No, I never yet called Henry Graham by that upstart mercantile name, and I never will. To tell you the truth, Ellen, my brother had so far made me his confidant, that, judging of you by myself, I thought you would rather lose your money than owe it to his good offices.'
'I am sorry you thought it necessary to humour my pride at such an expense. Humbled and mortified I might have been by any kindness from Mr Maitland; but I have perhaps deserved the humiliation more than the kindness. He owes me a little mortification, for drawing him into the greatest folly he ever was guilty of.'
'Oh you must not imagine that all my discretion was exerted only to humour your saucy spirit. I had a purpose of my own to serve.

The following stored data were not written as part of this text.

(** * Hierarchical flight planner: schedule search, path reconstruction,
      interpolation and area endpoint selection

    Shallow embedding of
    [src/FlightPlanner/HierarchicalPlanner/HierarchicalPlanner.cpp].

    [qreal] is modelled by the canonical rationals [Qc]: arithmetic is exact
    and [=] is numerical equality, which is what [QSet<QVectorND>],
    [QHash<QVectorND, _>] and [state == endState] need.  Hash tables are
    [gmap]s, the closed set is a [gset], the [QMultiMap] work list is a key
    ordered association list. *)

From Stdlib Require Import QArith Qcanon Qround Qabs Qcabs Lqa.
From stdpp Require Import gmap list numbers list_numbers strings.

Local Open Scope Qc_scope.
Local Open Scope list_scope.

Abbreviation qreal := Qc (only parsing).

(** ** Tuning constants (file scope of HierarchicalPlanner.cpp) *)

Definition EVERY_X_METERS : qreal := Qc_of_Z 30.
Definition AIRSPEED : qreal := Qc_of_Z 14.
Definition TIMESLICE : qreal := Qc_of_Z 15.

(** [qMin<qreal>(a, b)] of QtGlobal: [(a < b) ? a : b]. *)
Definition qMin (a b : qreal) : qreal := if decide (a < b) then a else b.

(** [qMax<qreal>(a, b)] of QtGlobal: [(a < b) ? b : a]. *)
Definition qMax (a b : qreal) : qreal := if decide (a < b) then b else a.

(** Conversion of a [qreal] to [int]: C++ truncates toward zero. *)
Definition qreal_to_int (x : qreal) : Z :=
  if decide (0 ≤ x) then Qfloor x else Qceiling x.

(** Conversion of an [int] to [qreal]. *)
Definition int_to_qreal (n : nat) : qreal := Qc_of_Z (Z.of_nat n).

(** ** QVectorND

    [QVectorND.h] is not among the sources.  The planner uses the
    constructor from a dimension, the constructor from a [QList<qreal>],
    [dimension()], [operator[]]/[val()], [operator-], [manhattanDistance()]
    and [operator==]. *)

(** Modelled from the spec: the missing class [QVectorND], a progress
    state, is a vector of N reals, one per task; [QVectorND(QList<qreal>)]
    is the list itself and [operator==] is equality of lists. *)
Abbreviation QVectorND := (list Qc) (only parsing).

Module QVectorND.

(** Modelled from the spec: the missing [QVectorND(int)], the origin, all
    zeros. *)
Definition zeros (n : nat) : QVectorND := replicate n 0.

(** Modelled from the spec: the missing [dimension()], the number N of
    coordinates. *)
Definition dimension (v : QVectorND) : nat := length v.

(** Modelled from the spec: the missing [operator[]] (read) and [val()],
    coordinate [i]; the index is in range at every use the planner makes of
    it, the default only makes the function total. *)
Definition val (v : QVectorND) (i : nat) : qreal := default 0 (v !! i).

(** Modelled from the spec: the missing [operator[]] (write), [v[i] = x]. *)
Definition set (v : QVectorND) (i : nat) (x : qreal) : QVectorND := <[i := x]> v.

(** Modelled from the spec: the missing [operator-], coordinate by
    coordinate. *)
Definition minus (a b : QVectorND) : QVectorND := zip_with Qcminus a b.

(** Modelled from the spec: the missing [manhattanDistance()], the sum of
    the absolute values of the coordinates. *)
Definition manhattanDistance (v : QVectorND) : qreal :=
  foldr (λ x acc, Qcabs x + acc) 0 v.

End QVectorND.

(** ** Positions, orientations, way sets *)

(** Modelled from the spec: the missing class [Position], a longitude and
    a latitude in degrees. *)
Record Position := mkPosition { longitude : qreal; latitude : qreal }.

(** Modelled from the spec: the missing class [UAVOrientation], a planar
    heading in radians. *)
Record UAVOrientation := mkUAVOrientation { radians : qreal }.

Global Instance Position_eq_dec : EqDecision Position.
Proof. solve_decision. Defined.

Global Instance UAVOrientation_eq_dec : EqDecision UAVOrientation.
Proof. solve_decision. Defined.

(** A way set with [count] points is taken to last
    [count * EVERY_X_METERS / AIRSPEED] seconds; the expression
    [l.length() * EVERY_X_METERS / AIRSPEED] occurs three times in
    [_buildSchedule]. *)
Definition flightTime (l : list Position) : qreal :=
  int_to_qreal (length l) * EVERY_X_METERS / AIRSPEED.

(** ** Move generation of the schedule search

    [QVectorND newState = state;
     newState[i] = qMin<qreal>(taskTimes[i], newState[i] + TIMESLICE);] *)
Definition genState (taskTimes : list qreal) (state : QVectorND) (i : nat) : QVectorND :=
  QVectorND.set state i
    (qMin (default 0 (taskTimes !! i)) (QVectorND.val state i + TIMESLICE)).

(** ** External collaborators

    None of these is defined in the planner's translation unit; the planner
    only calls them. *)

Record QVector2D := mkQVector2D { v2x : qreal; v2y : qreal }.

Record QVector3D := mkQVector3D { v3x : qreal; v3y : qreal; v3z : qreal }.

Record QPointF := mkQPointF { px : qreal; py : qreal }.

Global Instance QPointF_eq_dec : EqDecision QPointF.
Proof. solve_decision. Defined.

(** [guts/Conversions.h] *)
Class Conversions := {
  degreesLonPerMeter : qreal → qreal;
  degreesLatPerMeter : qreal → qreal;
  lla2xyz : Position → QVector3D;
}.

(** [<cmath>] and [QVector2D::normalize]. *)
Class Math := {
  cos : qreal → qreal;
  sin : qreal → qreal;
  atan2 : qreal → qreal → qreal;
  normalized : QVector2D → QVector2D;
}.

(** The [IntermediatePlanner] interface: [plan()] followed by [results()],
    for a start and an end position and pose (the obstacles are fixed for
    one planning run). *)
Class IntermediatePlanner := {
  intermediate : Position → UAVOrientation → Position → UAVOrientation → list Position;
}.

(** ** The interpolator, [_interpolatePath]

    An output pointer is [None] when null and [Some v] when it points to a
    variable that currently holds [v]. *)

Record interpolation := mkInterpolation {
  ok : bool;                               (* the return value *)
  outPosition : option Position;            (* *outPosition afterwards *)
  outOrientation : option UAVOrientation;   (* *outOrientation afterwards *)
  warned : bool;                            (* "Can't interpolate into future" logged *)
}.

Section Interpolator.
Context {conversions : Conversions} {math : Math}.

(** The body of [if (timeSoFar >= goalTime || i == path.size() - 1)]. *)
Definition interpolateSegment (lastPos pos : Position) (timeSoFar goalTime : qreal)
  : Position * UAVOrientation :=
  let intervalDistance := EVERY_X_METERS in
  let lonPerMeter := degreesLonPerMeter (latitude pos) in
  let latPerMeter := degreesLatPerMeter (latitude pos) in
  let lastTime := timeSoFar - intervalDistance / AIRSPEED in
  let ratio := (goalTime - lastTime) / (timeSoFar - lastTime) in
  let dirVecMeters :=
    normalized (mkQVector2D ((longitude pos - longitude lastPos) / lonPerMeter)
                            ((latitude pos - latitude lastPos) / latPerMeter)) in
  let distToGo := EVERY_X_METERS * ratio in
  (mkPosition (longitude lastPos + distToGo * v2x dirVecMeters * lonPerMeter)
              (latitude lastPos + distToGo * v2y dirVecMeters * latPerMeter),
   mkUAVOrientation (atan2 (v2y dirVecMeters) (v2x dirVecMeters))).

(** [for (int i = 1; i < path.size(); i++)], with [lastPos = path[i-1]] and
    [rest] the way points from [path[i]] on.  Returns the final [timeSoFar]
    and what was written to the outputs, if anything. *)
Fixpoint interpolateLoop (lastPos : Position) (rest : list Position)
    (distanceSoFar timeSoFar goalTime : qreal)
  : qreal * option (Position * UAVOrientation) :=
  match rest with
  | [] => (timeSoFar, None)
  | pos :: rest' =>
      let distanceSoFar := distanceSoFar + EVERY_X_METERS in
      let timeSoFar := distanceSoFar / AIRSPEED in
      if bool_decide (goalTime ≤ timeSoFar) || bool_decide (rest' = [])
      then (timeSoFar, Some (interpolateSegment lastPos pos timeSoFar goalTime))
      else interpolateLoop pos rest' distanceSoFar timeSoFar goalTime
  end.

Definition _interpolatePath (path : list Position) (startingOrientation : UAVOrientation)
    (goalTime : qreal) (outPos : option Position) (outOri : option UAVOrientation)
  : interpolation :=
  match outPos, outOri with
  | Some oldPos, Some oldOri =>
      if decide (goalTime < 0) then mkInterpolation false outPos outOri false
      else match path with
      | [] => mkInterpolation false outPos outOri false
      | [p0] => mkInterpolation true (Some p0) (Some startingOrientation) false
      | p0 :: rest =>
          let '(timeSoFar, written) := interpolateLoop p0 rest 0 0 goalTime in
          let warn := bool_decide (timeSoFar < goalTime) in
          match written with
          | Some (pos, ori) => mkInterpolation true (Some pos) (Some ori) warn
          | None => mkInterpolation true outPos outOri warn
          end
      end
  | _, _ => mkInterpolation false outPos outOri false
  end.

End Interpolator.

(** ** The planner's tables

    A [QSharedPointer<FlightTask>] or [QSharedPointer<FlightTaskArea>] is
    modelled by its identity, a number; a pointer that may be null is an
    [option].  [QHash::value(key)] yields a default-constructed value for
    an absent key. *)

Record planner := mkPlanner {
  _tasks : list nat;
  _tasks2areas : gmap nat nat;
  _areaStartPositions : gmap nat Position;
  _areaStartOrientations : gmap nat UAVOrientation;
  _taskSubFlights : gmap nat (list Position);
  _startTransitionSubFlights : gmap nat (list Position);
  bestFlightSoFar : list Position;
}.

Definition hashValue {V} (m : gmap nat V) (key : option nat) (dflt : V) : V :=
  default dflt (key ≫= (m !!.)).

(** [_tasks.indexOf(t)], [None] standing for -1. *)
Definition indexOf (l : list nat) (t : option nat) : option nat :=
  fst <$> list_find (λ x, t = Some x) l.

(** ** The state of the schedule search: the locals of [_buildSchedule] *)

Record search := mkSearch {
  parents : gmap QVectorND QVectorND;
  lastTasks : gmap QVectorND nat;
  transitionFlights : gmap QVectorND (list Position);
  worklist : list (qreal * QVectorND);
  closedSet : gset QVectorND;
  schedule : list QVectorND;
  (* the states reported by [qDebug() << "At:" << state], oldest first *)
  expanded : list QVectorND;
}.
(** Lines 75-76: a non-empty list is truthy; the reference is appended and
    [current_bar_notes] keeps naming the same object. *)
Definition flush_track (st : SegState) : SegState :=
  match deref (heap st) (current_bar_notes st) with
  | [] => st
  | _ :: _ =>
      mkSegState (heap st) (prev_time st) (current_bar_notes st)
                 (bars st ++ [current_bar_notes st])
  end.

(** Lines 59-76, one iteration of the outer loop. *)
Definition process_track (ticks_per_bar : Z) (st : SegState)
    (track : list Message) : SegState :=
  flush_track (foldl (process_msg ticks_per_bar) st track).

(** Lines 53-76. *)
Definition segment (tracks : list (list Message)) (ticks_per_bar : Z)
  : SegState :=
  foldl (process_track ticks_per_bar) seg_init tracks.

(** The bars as the formatter sees them when it iterates over [bars]. *)
Definition bar_values (st : SegState) : list (list string) :=
  deref (heap st) <$> bars st.

Definition converted_bars (tracks : list (list Message)) (ticks_per_bar : Z)
  : list (list string) :=
  bar_values (segment tracks ticks_per_bar).

(** ** Formatter *)

Inductive exn := IndexError.

Definition ordinals : list string :=
  [ "first"; "second"; "third"; "fourth"; "fifth"; "sixth"; "seventh" ]%string.

Definition nl : string := String (Ascii.ascii_of_nat 10) EmptyString.

(** The two f-strings of lines 87 and 89. *)
Definition lyric_line_text (word lyric_line line : string) : string :=
  "The " +:+ word +:+ " line: " +:+ lyric_line +:+ ", " +:+ line +:+ "," +:+ nl.

Definition plain_line_text (word line : string) : string :=
  "The " +:+ word +:+ " line: " +:+ line +:+ "," +:+ nl.

(** Lines 80-89: the loop over [enumerate(bars)], from index [i] on. The
    second component is the caller's [lyrics] list when the loop stops.
    On the lyric path [pop(0)] runs before the ordinal is looked up. *)
Fixpoint format_bars (i : nat) (bs : list (list string))
    (lyrics : list string) (result : string) : (exn + string) * list string :=
  match bs with
  | [] => (inr result, lyrics)
  | bar :: rest =>
      let line := String.concat " | " bar in
      match lyrics with
      | lyric_line :: lyrics' =>
          match ordinals !! i with
          | Some word =>
              format_bars (S i) rest lyrics'
                (result +:+ lyric_line_text word lyric_line line)
          | None => (inl IndexError, lyrics')
          end
      | [] =>
          match ordinals !! i with
          | Some word =>
              format_bars (S i) rest [] (result +:+ plain_line_text word line)
          | None => (inl IndexError, [])
          end
      end
  end.

(** [f"Total {len(bars)} lines.\n"] *)
Definition header (n : nat) : string :=
  "Total " +:+ pretty n +:+ " lines." +:+ nl.

(** Lines 79-91. *)
Definition format (bs : list (list string)) (lyrics : list string)
  : (exn + string) * list string :=
  format_bars 0 bs lyrics (header (length bs)).

(** The whole conversion, on the tracks the MIDI reader returns. The result
    is the returned string or the exception raised, with the caller's
    lyric list as the call leaves it. *)
Definition midi_to_sc_format (tracks : list (list Message))
    (lyrics : list string) (ticks_per_bar : Z)
  : (exn + string) * list string :=
  format (converted_bars tracks ticks_per_bar) lyrics.


(** ** Value-level view of the segmenter

    The only list object that is ever updated is the one named by
    [current_bar_notes]. So the segmenter state can be described without a
    store: the finished bars by value ([v_done]), the contents of the
    current list ([v_cur]), and how many trailing entries of [bars] refer to
    the current list ([v_shared]); [seg_refines] relates the two and
    [segment_values] proves that the store version computes exactly this. *)

Record VState := mkVState {
  v_prev : Z;
  v_cur : list string;
  v_done : list (list string);
  v_shared : nat
}.

Definition v_init : VState := mkVState 0 [] [] 0.

Definition v_bars (v : VState) : list (list string) :=
  v_done v ++ replicate (v_shared v) (v_cur v).

Definition v_msg (ticks_per_bar : Z) (v : VState) (msg : Message) : VState :=
  if is_sounding msg then
    let cur := v_cur v ++
      [note_token (midi_note_to_name (note msg))
         (convert_ticks_to_duration (time msg - v_prev v))] in
    if ticks_per_bar <=? time msg then
      mkVState (time msg) []
        (v_done v ++ replicate (v_shared v) cur ++ [cur]) 0
    else mkVState (time msg) cur (v_done v) (v_shared v)
  else mkVState (time msg) (v_cur v) (v_done v) (v_shared v).

Definition v_flush (v : VState) : VState :=
  match v_cur v with
  | [] => v
  | _ :: _ => mkVState (v_prev v) (v_cur v) (v_done v) (S (v_shared v))
  end.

I dare say we should never have slid into any real intimacy, if you had known me to be the sister of a quondam lover; watching, no doubt, with a little womanly jealousy, the character of one whom my favourite brother _once_ loved better than me.'
'I am persuaded this could have made little difference; for my faults, unfortunately, will not be concealed; and my good qualities I shall always be willing enough to display.'
'Oh, to be sure, my dear humble Miss Percy would knowingly and wittingly have come here to ingratiate herself with us all! No doubt, you would have been much more at home with us, had you known our connection with your old admirer! and no doubt, you would have quietly waited his arrival here, that you might be courted in due form!'
'Pshaw, Charlotte, I am sure that it--I hope--I mean, I am quite certain that your brother has no such nonsense in his thoughts. And I am sure it is much better it should be so; for you know I have always told you that I have a natural indifference about me--Heigho!'
'What! even after you have seen that "it was your duty to be in love long ago!" Will you "deprive" yourself of "the honour," the "happiness"----'
'Surely, Charlotte, you will never be so mischievous, so cruel, as to repeat these thoughtless, unmeaning expressions to your brother! You know they were spoken under entire misconception. And, besides, to be sensible of what I ought once to have done is a very different thing from being able to do it now.'
'Make yourself quite easy, my dear Ellen,' said Charlotte, with a provoking smile, 'I have more _esprit de corps_ than to tell a lady's secret. Besides, even for my brother's own sake, I shall leave him to make discoveries for himself. But by the way, it is very good-natured in me to promise all this; for I have reason to be angry, that you think it necessary to warn me against repeating any thing uttered in the mere unguardedness of chit-chat.'
I made no apology; for I have such an abhorrence of trick and contrivance of every kind, that, to own the truth, I, at that moment, felt half-justified in withdrawing part of my confidence from Charlotte.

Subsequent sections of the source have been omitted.